И тотчас снаружи раздался звон подфутболенной консервной банки, развязные крики и уличное пение.
Мы выбежали из дворца и увидели Пыпина. Он сидел на верхушке кокосовой пальмы и следил за нами настороженным взглядом.
Я забеспокоился и спросил:
– Что с вами, Пыпин?
– Да вот захотелось нарушить общественный порядок, – признался Пыпин. – А то уж такая тишь, что даже противно. Листья шелестят, птицы поют, журчит вода, понимаешь. Ну я и не утерпел. Нарушил! И спрятался заодно. Вдруг вспомнят старое и взбучку дадут. И за то, и за это, – пояснил Пыпин, кивнув на сопровождавших меня миражан. – А что я сделал такого? Как Толик, так ничего. Ему можно и дыры в днище вертеть, и судно, понимаешь, на рифы. А я чуть что – и сразу: Пыпин такой, Пыпин сякой, – сварливо сказал хулиган.
Это было несправедливо. Я строго осуждал все проделки Толика Слонова. И всё же я с укором сказал:
– Стыдитесь: он мальчик, а вам уже за шестьдесят!
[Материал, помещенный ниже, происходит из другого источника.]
(** * robotarmlib: a shallow embedding of the RobotArm serial controller

    The development follows [src/robotarmlib.py].  Python values are kept as
    the interpreter has them: [int] is an unbounded integer ([Z]), [float] is
    an IEEE-754 binary64 number ([spec_float] at precision 53), [str] is a
    sequence of code points below 256 ([string]), [bytes] is [list byte].
    Methods of [RobotArm] are computations in a state-and-exception monad
    whose state is the object together with the trace of what it did to the
    outside world (serial writes, console prints, sleeps). *)

From Stdlib Require Import ZArith List String Ascii Bool Lia QArith.
From Stdlib Require Import Strings.Byte.
From Stdlib Require Import Floats.SpecFloat.
From Stdlib Require Import Decimal DecimalString DecimalPos.
Import ListNotations.

Local Open Scope string_scope.
Local Open Scope list_scope.
Local Open Scope Z_scope.

(* ===================================================================== *)
(** ** Python numbers *)
(* ===================================================================== *)

Module PyNum.

Definition prec : Z := 53.
Definition emax : Z := 1024.

(** [Union[int, float]] *)
Inductive num : Type :=
| PInt (z : Z)
| PFloat (f : spec_float).

Definition is_finite (f : spec_float) : bool :=
  match f with
  | S754_zero _ | S754_finite _ _ _ => true
  | S754_infinity _ | S754_nan => false
  end.

(** [float(n)] for an [int]: nearest binary64, ties to even.  CPython
    raises OverflowError when the result does not fit; [None] here. *)
Definition float_of_int (z : Z) : option spec_float :=
  match binary_normalize prec emax z 0 false with
  | S754_infinity _ => None
  | f => Some f
  end.

(** [str(z)], the rendering of [f"{z}"] for an [int]. *)
Definition str_int (z : Z) : string := NilZero.string_of_int (Z.to_int z).

(** Nearest integer to [p / q] for [q > 0], ties to even. *)
Definition round_half_even (p q : Z) : Z :=
  let d := p / q in
  let r := p mod q in
  if 2 * r <? q then d
  else if q <? 2 * r then d + 1
  else if Z.even d then d else d + 1.

(** The number of tenths in [m * 2^e], correctly rounded. *)
Definition tenths (m : positive) (e : Z) : Z :=
  if 0 <=? e then Z.pos m * 2 ^ e * 10
  else round_half_even (Z.pos m * 10) (2 ^ (- e)).

Definition sign_str (s : bool) : string := if s then "-" else EmptyString.

(** [format(f, ".1f")]: the exact binary value rounded half-even to one
    decimal; infinities and NaN have their own spelling. *)
Definition format_1f (f : spec_float) : string :=
  match f with
  | S754_nan => "nan"
  | S754_infinity s => (sign_str s ++ "inf")%string
  | S754_zero s => (sign_str s ++ "0" ++ "." ++ "0")%string
  | S754_finite s m e =>
      let t := tenths m e in
      (sign_str s ++ str_int (t / 10) ++ "." ++ str_int (t mod 10))%string
  end.

(** [int + int], [float + int]: the right operand is always an [int] in
    this program.  [None] is CPython's OverflowError of the implicit
    [float(delta)]. *)
Definition add_int (v : num) (d : Z) : option num :=
  match v with
  | PInt z => Some (PInt (z + d))
  | PFloat f =>
      match float_of_int d with
      | Some g => Some (PFloat (SFadd prec emax f g))
      | None => None
      end
  end.

End PyNum.
Export PyNum.

(* ===================================================================== *)
(** ** Python strings: the pieces of [str] the module relies on *)
(* ===================================================================== *)

Module PyStr.

Definition CR : ascii := ascii_of_nat 13.
Definition LF : ascii := ascii_of_nat 10.
Definition CRLF : string := String CR (String LF EmptyString).

Definition code (c : ascii) : Z := Z.of_N (N_of_ascii c).

(** The blanks that [int()] and [float()] skip around a number: the C
    locale's space, \t, \n, \v, \f, \r, and the two blanks above 127 in
    this range, NEL and NBSP, which CPython rewrites to a space first. *)
Definition is_space (c : ascii) : bool :=
  let n := code c in
  (n =? 32) || ((9 <=? n) && (n <=? 13)) || (n =? 133) || (n =? 160).


Definition is_digit (c : ascii) : bool :=
  let n := code c in (48 <=? n) && (n <=? 57).

Definition digit_val (c : ascii) : Z := code c - 48.

Definition lower (c : ascii) : ascii :=
  let n := code c in
  if (65 <=? n) && (n <=? 90) then ascii_of_N (Z.to_N (n + 32)) else c.

Fixpoint lower_str (s : string) : string :=
  match s with
  | EmptyString => EmptyString
  | String c r => String (lower c) (lower_str r)
  end.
– Тем более! У него всё впереди, а мне озоровать всего ничего осталось. Начнутся ревматизмы и подагры всякие, – возразил хулиган.
И всё же, помимо своей воли, конечно, он сделал доброе дело: напомнил о Толике.
– Люди добрые, – спросил я миражан, – вы не видели мальчика на воздушном шаре? Мальчика Толей зовут.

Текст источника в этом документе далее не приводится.